El pequeño Miguel se durmió sobre el verde tapete de la montaña merideña. El viento jugaba con él, depositando hierbas, pétalos silvestres y gotitas de rocío.

Autor: Luciano Rozo
Julio de 2011

Su extraño sueño comenzó…

El asunto parecía muy importante. El padre Sol enviaba a todos los planetas correos y más correos electromagnéticos. Era un SOS de radiación solar… “Hijos míos –les dijo- ustedes saben que somos una familia. Si uno solo de vosotros enfermara, todos sus hermanos y yo que soy su padre, sufriríamos. Se me ha informado que su amado hermano e hijo mío, el azul, el hermoso, el que esta a tres órbitas de mi corazón, se halla enfermo y muere lentamente.

Todos los planetas escuchaban en sus corazones, es decir, en sus núcleos, aquél dramático mensaje. Estaban tristes. Venus, el del amor, lloraba silenciosamente… Aún el mismísimo Plutón, considerado el más lejano, frío y sin sentimientos, experimentaba una profunda tristeza. Amados míos –dijo el sol- todos sabemos que yo he sembrado sobre la superficie sólida y bajo la superficie acuática de mi amado hijo azul, la más infinita variedad. Mi siembra más valiosa y maravillosa fue el ser humano.

Sin embargo, hijos amados, el hombre se volvió inconsciente y ahora amenaza a mi querido hijo azul, a toda la vida que allí sembré… y lo que es más triste e ilógico: ¡amenaza su propia vida! Destruye su organismo con extraños químicos. Envenena las aguas y el aire. Extermina la fauna y la flora. Mueren los bosques, desaparece el humus… esta convirtiendo en un desierto a mi amado hijo azul… su hermano.”

Un profundo gemido brotó de todas las órbitas. El sistema solar lloraba dolorido. Con voz grave, a tiempo que de su enorme corazón brotaban llamaradas nucleares, el padre sol habló así: “Escuchen mis amados planetas el mensaje… es urgente, es imprescindible, es de vida o muerte.

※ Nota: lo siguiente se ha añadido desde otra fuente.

(** The authorization of a request, or the failure it is answered with. *)
Definition authorize_request (self : HttpIngress) (parsed : ParsedPublicPath) (headers : HeaderMap)
    (query : option string) : Res AuthFailure (option RenderAuthorization) :=
  match hi_auth self, static_style_id parsed with
  | Some (registries, snapshot), Some style_id =>
      Some <$> ingress_authorization registries snapshot headers query (style_namespace style_id)
  | _, _ => Ok None
  end.

Definition render_public (self : HttpIngress) (parsed : ParsedRenderPath) (authorization : option RenderAuthorization)
    (query : option string) (request_id : string) (now : Z) : Run IngressResponse :=
  task_id ← on_node (io w_next_task_id);
  match parse_path_with_request_id parsed query (hi_catalog self) (hi_tileset_url_template self)
          {| ar_task_id := task_id; ar_request_id := request_id; ar_sla_budget := hi_sla_budget self; ar_now := now |} with
  | Err err =>
      _ ← release_admission;
      mret (with_request_id request_id (response_from_ingress_error err))
  | Panic => _ ← release_admission; lift Panic
  | Ok task =>
      let task := with_authorization authorization task in
      _ ← observe (GRender task);
      outcome ← spawned (on_node (handle_incoming node_id hop_latency task));
      _ ← release_admission;
      mret match outcome with
           | Some outcome => render_response outcome (response_policy parsed)
           | None => with_request_id request_id (json_response 500 "internal_error" "")
           end
  end.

Que en todo niño, en todo anciano, en todo adulto se siembre y florezca de nuevo la conciencia… de no cortar árboles y mejor sembrarlos, no extinguir animalitos sino amarlos, no destruir al amado azul que gira a tres órbitas de mi corazón… Solo haciendo florecer nuestra conciencia salvaremos nuestra amada Tierra…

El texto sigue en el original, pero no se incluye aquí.